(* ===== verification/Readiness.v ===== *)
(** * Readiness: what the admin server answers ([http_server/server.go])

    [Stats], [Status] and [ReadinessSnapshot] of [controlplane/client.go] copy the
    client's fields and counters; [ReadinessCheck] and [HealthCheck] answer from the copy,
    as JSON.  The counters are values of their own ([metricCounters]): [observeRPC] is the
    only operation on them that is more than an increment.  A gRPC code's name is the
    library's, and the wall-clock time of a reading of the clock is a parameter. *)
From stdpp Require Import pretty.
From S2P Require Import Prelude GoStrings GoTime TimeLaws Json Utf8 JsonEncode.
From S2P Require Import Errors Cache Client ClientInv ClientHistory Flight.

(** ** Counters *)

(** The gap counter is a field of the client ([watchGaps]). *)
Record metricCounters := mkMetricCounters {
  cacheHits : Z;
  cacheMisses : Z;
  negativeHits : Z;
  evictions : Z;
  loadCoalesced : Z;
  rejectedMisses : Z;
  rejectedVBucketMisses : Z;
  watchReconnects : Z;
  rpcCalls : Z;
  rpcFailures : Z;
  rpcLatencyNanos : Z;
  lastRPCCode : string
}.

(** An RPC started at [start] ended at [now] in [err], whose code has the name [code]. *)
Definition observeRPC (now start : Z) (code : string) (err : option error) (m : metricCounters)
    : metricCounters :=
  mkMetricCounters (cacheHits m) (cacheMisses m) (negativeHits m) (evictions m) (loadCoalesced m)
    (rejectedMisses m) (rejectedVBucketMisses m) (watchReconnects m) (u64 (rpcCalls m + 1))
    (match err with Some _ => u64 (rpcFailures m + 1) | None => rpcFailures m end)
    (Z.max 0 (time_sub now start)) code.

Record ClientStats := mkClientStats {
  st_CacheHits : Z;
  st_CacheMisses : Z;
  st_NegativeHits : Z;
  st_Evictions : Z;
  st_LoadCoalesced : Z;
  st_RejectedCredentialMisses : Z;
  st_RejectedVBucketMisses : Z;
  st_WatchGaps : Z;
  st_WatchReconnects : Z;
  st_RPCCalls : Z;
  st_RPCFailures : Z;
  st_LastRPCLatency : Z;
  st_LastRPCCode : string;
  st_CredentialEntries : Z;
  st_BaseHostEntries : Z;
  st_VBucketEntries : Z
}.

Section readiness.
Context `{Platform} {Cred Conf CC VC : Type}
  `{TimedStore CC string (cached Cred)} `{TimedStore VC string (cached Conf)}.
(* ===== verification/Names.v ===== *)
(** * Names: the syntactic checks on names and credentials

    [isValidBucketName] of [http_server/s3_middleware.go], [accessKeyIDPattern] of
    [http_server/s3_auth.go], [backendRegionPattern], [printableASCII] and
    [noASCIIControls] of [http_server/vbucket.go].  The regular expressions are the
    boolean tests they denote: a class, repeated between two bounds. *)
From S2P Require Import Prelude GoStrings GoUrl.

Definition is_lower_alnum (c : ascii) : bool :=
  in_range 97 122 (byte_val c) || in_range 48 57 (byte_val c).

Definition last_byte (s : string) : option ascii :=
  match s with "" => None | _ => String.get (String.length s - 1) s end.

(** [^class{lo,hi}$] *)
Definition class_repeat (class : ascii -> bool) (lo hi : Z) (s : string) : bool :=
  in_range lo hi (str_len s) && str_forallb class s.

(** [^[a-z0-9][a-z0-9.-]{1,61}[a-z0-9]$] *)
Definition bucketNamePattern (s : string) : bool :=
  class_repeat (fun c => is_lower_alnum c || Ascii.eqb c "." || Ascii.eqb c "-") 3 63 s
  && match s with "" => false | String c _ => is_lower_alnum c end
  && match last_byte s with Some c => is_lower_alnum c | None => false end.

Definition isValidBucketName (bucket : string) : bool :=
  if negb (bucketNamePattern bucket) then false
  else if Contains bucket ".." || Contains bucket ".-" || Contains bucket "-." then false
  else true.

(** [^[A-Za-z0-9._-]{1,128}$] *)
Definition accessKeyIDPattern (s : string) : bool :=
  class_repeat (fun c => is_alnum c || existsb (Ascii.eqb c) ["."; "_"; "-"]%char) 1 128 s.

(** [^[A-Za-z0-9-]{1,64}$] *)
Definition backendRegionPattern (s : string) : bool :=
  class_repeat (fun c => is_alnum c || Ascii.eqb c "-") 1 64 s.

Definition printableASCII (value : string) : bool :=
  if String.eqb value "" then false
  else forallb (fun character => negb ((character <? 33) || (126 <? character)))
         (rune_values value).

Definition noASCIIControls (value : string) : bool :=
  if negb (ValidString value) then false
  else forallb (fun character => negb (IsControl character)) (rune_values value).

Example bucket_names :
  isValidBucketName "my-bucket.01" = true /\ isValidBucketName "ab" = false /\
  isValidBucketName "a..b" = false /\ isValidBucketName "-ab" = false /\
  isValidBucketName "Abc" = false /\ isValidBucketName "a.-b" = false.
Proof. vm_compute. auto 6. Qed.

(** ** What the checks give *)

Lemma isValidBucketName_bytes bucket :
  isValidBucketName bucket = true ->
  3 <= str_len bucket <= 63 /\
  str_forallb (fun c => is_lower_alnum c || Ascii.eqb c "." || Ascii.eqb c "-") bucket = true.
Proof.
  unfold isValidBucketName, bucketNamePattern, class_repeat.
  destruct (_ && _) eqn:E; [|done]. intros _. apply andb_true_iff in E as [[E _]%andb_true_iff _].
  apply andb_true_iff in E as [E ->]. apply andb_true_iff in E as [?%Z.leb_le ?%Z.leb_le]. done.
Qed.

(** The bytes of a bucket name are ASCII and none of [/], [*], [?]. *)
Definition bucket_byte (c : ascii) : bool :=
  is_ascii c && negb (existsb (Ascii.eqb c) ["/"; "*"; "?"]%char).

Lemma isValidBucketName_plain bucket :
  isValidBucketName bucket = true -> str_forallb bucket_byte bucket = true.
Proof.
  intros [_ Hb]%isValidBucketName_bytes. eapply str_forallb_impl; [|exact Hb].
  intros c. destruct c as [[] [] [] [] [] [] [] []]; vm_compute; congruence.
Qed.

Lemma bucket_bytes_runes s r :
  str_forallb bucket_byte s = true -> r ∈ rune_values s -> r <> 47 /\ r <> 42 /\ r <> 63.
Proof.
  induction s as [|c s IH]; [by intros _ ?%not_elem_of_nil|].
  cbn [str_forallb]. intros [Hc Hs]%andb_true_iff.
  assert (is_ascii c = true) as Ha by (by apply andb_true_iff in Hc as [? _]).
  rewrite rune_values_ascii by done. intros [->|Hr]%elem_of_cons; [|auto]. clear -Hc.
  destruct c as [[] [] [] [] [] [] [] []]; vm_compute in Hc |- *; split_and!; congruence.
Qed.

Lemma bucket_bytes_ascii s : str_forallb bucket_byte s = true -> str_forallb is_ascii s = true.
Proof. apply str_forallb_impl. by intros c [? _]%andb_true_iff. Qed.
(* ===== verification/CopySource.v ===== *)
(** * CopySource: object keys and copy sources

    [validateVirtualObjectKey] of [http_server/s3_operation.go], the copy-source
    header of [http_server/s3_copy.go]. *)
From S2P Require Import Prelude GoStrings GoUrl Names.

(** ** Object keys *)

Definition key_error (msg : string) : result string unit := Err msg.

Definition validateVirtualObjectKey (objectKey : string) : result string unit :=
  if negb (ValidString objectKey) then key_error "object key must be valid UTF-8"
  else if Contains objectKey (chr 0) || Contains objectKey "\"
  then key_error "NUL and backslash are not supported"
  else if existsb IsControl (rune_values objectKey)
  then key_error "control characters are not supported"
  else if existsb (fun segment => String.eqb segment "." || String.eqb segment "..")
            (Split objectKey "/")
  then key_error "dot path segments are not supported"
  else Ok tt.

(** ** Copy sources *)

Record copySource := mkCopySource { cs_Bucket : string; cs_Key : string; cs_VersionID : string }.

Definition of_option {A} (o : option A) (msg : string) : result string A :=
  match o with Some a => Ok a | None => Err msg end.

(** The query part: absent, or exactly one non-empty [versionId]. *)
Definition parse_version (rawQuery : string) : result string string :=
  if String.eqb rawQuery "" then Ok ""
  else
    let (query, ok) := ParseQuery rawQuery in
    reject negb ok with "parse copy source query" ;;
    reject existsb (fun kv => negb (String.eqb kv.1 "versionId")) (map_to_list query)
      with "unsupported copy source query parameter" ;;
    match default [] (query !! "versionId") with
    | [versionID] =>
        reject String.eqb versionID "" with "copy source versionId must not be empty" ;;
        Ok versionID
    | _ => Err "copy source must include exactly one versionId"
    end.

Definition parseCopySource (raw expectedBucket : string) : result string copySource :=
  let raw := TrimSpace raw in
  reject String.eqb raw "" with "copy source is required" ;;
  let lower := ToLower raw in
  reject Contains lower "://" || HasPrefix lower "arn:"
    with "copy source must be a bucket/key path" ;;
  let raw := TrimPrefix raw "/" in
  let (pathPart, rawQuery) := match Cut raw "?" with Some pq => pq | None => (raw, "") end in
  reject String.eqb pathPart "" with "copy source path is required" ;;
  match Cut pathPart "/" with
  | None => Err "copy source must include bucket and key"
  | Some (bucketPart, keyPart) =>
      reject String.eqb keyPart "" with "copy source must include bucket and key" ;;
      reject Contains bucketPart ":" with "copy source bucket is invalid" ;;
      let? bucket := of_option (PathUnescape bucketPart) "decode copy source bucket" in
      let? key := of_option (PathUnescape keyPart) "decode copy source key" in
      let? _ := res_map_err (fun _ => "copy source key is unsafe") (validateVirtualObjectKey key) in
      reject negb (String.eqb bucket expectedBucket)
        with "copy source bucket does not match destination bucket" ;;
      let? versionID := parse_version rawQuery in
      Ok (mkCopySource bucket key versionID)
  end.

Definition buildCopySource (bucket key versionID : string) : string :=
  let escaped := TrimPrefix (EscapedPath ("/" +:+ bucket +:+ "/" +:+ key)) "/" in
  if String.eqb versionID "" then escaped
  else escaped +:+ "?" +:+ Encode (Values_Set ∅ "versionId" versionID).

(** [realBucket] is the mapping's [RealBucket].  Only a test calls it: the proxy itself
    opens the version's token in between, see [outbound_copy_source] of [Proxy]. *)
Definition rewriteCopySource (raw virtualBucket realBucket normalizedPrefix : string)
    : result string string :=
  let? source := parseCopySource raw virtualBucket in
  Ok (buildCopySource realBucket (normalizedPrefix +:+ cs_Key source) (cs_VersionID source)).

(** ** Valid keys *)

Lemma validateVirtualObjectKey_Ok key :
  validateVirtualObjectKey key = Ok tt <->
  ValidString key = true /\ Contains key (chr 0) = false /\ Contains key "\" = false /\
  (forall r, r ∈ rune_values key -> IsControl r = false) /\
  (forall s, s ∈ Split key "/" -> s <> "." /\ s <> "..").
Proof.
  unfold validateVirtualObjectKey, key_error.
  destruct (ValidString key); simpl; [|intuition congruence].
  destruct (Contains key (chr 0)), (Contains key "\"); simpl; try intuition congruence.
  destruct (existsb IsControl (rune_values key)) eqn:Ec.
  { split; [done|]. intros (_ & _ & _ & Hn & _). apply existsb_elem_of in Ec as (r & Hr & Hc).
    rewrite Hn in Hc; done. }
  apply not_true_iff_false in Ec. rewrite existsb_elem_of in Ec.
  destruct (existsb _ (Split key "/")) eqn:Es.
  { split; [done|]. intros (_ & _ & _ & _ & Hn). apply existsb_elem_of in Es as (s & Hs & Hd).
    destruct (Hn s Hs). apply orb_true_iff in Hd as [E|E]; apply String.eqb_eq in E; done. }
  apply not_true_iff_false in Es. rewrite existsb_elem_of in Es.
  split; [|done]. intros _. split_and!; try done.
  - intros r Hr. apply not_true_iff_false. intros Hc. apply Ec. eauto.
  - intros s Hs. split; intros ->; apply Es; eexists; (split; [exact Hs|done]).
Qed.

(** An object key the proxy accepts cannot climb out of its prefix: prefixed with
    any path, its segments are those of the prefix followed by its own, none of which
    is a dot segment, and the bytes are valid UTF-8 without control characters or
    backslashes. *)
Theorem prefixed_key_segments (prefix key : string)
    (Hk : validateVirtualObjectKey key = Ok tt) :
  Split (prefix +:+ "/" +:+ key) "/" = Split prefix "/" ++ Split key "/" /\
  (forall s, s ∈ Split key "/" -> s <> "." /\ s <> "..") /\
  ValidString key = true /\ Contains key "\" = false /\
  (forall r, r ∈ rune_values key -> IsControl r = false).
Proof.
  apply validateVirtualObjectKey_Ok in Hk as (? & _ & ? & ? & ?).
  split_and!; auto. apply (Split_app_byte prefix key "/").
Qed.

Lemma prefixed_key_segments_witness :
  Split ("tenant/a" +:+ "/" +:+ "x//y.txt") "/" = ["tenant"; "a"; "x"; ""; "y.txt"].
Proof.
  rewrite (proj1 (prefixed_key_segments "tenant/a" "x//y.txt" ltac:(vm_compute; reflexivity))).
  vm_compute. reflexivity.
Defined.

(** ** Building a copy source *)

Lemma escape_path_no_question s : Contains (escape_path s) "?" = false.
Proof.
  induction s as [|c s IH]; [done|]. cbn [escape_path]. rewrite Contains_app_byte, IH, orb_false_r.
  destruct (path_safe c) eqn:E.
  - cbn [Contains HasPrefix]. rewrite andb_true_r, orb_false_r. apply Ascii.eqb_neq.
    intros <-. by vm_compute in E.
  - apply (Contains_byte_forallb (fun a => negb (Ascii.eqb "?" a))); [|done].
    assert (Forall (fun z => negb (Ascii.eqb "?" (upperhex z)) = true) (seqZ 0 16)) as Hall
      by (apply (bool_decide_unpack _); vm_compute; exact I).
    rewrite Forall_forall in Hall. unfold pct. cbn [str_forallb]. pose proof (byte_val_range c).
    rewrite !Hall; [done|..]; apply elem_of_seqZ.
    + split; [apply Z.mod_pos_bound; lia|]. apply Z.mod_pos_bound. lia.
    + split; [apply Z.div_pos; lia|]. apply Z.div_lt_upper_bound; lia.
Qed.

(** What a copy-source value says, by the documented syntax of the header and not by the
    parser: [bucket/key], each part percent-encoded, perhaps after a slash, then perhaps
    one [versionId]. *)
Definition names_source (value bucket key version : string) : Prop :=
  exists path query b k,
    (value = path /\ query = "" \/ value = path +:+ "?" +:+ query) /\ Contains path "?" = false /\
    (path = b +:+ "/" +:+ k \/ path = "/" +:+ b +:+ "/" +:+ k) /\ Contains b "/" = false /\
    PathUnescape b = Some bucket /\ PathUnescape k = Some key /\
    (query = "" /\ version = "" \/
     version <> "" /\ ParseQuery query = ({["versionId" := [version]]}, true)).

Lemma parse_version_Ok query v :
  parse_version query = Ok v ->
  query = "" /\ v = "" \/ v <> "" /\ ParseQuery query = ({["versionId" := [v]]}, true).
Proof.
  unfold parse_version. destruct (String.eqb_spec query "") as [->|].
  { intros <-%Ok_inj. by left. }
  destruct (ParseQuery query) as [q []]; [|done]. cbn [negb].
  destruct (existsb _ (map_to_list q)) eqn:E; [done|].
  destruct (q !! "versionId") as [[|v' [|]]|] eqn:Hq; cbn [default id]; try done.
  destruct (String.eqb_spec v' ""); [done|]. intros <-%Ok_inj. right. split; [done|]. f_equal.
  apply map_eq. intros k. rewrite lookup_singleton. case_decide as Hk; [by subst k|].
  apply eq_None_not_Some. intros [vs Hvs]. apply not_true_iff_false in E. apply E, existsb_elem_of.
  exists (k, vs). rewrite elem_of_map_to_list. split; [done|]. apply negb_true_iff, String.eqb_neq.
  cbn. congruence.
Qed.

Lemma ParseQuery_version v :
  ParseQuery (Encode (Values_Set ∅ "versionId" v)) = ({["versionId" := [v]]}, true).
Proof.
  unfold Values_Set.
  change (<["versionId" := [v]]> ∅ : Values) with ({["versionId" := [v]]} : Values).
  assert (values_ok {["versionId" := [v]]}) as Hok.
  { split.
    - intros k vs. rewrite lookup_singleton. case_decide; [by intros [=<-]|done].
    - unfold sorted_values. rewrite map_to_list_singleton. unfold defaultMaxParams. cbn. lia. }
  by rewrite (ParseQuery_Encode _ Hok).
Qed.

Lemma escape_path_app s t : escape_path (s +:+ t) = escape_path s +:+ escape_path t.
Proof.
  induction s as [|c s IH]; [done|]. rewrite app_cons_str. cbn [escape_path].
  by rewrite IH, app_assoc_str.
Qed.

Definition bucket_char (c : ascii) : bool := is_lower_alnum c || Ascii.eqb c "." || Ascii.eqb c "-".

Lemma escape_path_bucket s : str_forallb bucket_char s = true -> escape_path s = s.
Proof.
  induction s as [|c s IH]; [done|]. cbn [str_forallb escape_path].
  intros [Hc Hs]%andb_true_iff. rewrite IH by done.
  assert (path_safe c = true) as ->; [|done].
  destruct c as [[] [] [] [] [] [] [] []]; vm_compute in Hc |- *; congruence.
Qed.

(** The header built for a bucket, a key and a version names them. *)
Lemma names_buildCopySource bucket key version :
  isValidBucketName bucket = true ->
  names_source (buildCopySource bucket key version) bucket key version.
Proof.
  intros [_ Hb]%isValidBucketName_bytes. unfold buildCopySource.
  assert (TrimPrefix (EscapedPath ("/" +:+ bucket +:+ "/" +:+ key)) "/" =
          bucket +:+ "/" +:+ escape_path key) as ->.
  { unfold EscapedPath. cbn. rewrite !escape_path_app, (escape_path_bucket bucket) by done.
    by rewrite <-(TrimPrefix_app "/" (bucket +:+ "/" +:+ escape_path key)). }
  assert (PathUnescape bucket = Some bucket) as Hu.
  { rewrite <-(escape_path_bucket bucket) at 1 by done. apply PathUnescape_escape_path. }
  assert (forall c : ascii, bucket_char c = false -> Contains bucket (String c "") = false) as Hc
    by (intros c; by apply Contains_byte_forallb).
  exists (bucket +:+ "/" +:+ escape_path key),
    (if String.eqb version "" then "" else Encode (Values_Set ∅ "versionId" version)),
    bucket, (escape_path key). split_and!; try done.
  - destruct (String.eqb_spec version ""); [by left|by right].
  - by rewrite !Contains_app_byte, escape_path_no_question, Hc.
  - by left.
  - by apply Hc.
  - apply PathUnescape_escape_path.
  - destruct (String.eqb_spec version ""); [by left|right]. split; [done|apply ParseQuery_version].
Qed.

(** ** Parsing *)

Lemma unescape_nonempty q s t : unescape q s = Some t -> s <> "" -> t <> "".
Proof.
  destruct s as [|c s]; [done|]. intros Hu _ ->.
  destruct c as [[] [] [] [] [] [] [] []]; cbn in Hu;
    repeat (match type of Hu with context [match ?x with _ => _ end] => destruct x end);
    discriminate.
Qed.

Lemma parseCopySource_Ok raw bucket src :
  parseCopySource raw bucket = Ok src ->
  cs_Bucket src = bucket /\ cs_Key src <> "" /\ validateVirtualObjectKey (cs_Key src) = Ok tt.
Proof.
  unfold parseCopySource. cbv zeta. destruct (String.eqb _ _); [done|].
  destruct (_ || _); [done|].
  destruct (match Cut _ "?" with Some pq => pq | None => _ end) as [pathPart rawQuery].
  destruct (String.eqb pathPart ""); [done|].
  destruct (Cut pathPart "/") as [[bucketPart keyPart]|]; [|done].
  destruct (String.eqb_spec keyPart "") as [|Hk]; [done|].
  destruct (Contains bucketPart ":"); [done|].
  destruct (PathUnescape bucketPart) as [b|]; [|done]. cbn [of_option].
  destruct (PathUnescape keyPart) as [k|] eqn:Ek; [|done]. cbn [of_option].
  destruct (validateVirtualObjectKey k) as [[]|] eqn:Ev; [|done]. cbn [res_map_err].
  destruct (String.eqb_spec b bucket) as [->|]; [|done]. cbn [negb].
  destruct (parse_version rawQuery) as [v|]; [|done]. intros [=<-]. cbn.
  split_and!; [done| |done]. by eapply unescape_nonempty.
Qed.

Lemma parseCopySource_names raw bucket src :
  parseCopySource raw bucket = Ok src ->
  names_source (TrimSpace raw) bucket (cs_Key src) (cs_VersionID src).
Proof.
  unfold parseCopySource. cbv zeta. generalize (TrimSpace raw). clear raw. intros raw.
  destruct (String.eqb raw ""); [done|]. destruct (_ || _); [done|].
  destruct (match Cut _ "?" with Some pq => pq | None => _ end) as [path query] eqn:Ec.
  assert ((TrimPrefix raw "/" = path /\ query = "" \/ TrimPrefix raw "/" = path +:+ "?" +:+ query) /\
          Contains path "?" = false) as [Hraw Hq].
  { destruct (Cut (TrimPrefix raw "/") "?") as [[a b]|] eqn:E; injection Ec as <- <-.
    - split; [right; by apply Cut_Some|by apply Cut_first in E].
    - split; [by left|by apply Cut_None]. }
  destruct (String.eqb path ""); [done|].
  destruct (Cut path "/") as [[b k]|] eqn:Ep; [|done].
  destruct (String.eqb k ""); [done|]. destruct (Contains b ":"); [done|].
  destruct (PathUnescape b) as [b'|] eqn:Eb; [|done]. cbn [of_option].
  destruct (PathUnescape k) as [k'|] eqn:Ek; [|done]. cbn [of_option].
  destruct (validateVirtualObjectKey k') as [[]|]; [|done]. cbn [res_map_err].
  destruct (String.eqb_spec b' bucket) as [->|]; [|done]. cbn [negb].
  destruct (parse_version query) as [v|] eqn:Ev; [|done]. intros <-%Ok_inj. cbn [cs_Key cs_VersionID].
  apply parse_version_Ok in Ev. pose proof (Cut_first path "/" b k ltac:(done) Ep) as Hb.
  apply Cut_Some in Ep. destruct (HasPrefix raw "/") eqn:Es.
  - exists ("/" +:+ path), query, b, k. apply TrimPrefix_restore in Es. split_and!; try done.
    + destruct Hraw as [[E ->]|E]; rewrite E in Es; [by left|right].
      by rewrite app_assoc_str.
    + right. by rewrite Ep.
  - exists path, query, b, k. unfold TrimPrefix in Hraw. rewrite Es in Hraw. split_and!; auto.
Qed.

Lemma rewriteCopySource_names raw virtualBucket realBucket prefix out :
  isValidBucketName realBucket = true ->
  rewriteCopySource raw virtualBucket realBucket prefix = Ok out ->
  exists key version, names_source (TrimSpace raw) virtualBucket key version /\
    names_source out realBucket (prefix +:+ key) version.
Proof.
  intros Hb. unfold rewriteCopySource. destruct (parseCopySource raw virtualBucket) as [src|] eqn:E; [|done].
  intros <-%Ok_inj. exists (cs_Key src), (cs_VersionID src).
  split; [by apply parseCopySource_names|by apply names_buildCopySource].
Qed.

• **What is being asked**
Reproduce exactly the stretch of the material above that starts at the line with "(** * CopySource: object" and ends at the line with "reject existsb (fun", both included, and nothing else.

• **Answer to this task**
(** * CopySource: object keys and copy sources

    [validateVirtualObjectKey] of [http_server/s3_operation.go], the copy-source
    header of [http_server/s3_copy.go]. *)
From S2P Require Import Prelude GoStrings GoUrl Names.

(** ** Object keys *)

Definition key_error (msg : string) : result string unit := Err msg.

Definition validateVirtualObjectKey (objectKey : string) : result string unit :=
  if negb (ValidString objectKey) then key_error "object key must be valid UTF-8"
  else if Contains objectKey (chr 0) || Contains objectKey "\"
  then key_error "NUL and backslash are not supported"
  else if existsb IsControl (rune_values objectKey)
  then key_error "control characters are not supported"
  else if existsb (fun segment => String.eqb segment "." || String.eqb segment "..")
            (Split objectKey "/")
  then key_error "dot path segments are not supported"
  else Ok tt.

(** ** Copy sources *)

Record copySource := mkCopySource { cs_Bucket : string; cs_Key : string; cs_VersionID : string }.

Definition of_option {A} (o : option A) (msg : string) : result string A :=
  match o with Some a => Ok a | None => Err msg end.

(** The query part: absent, or exactly one non-empty [versionId]. *)
Definition parse_version (rawQuery : string) : result string string :=
  if String.eqb rawQuery "" then Ok ""
  else
    let (query, ok) := ParseQuery rawQuery in
    reject negb ok with "parse copy source query" ;;
    reject existsb (fun kv => negb (String.eqb kv.1 "versionId")) (map_to_list query)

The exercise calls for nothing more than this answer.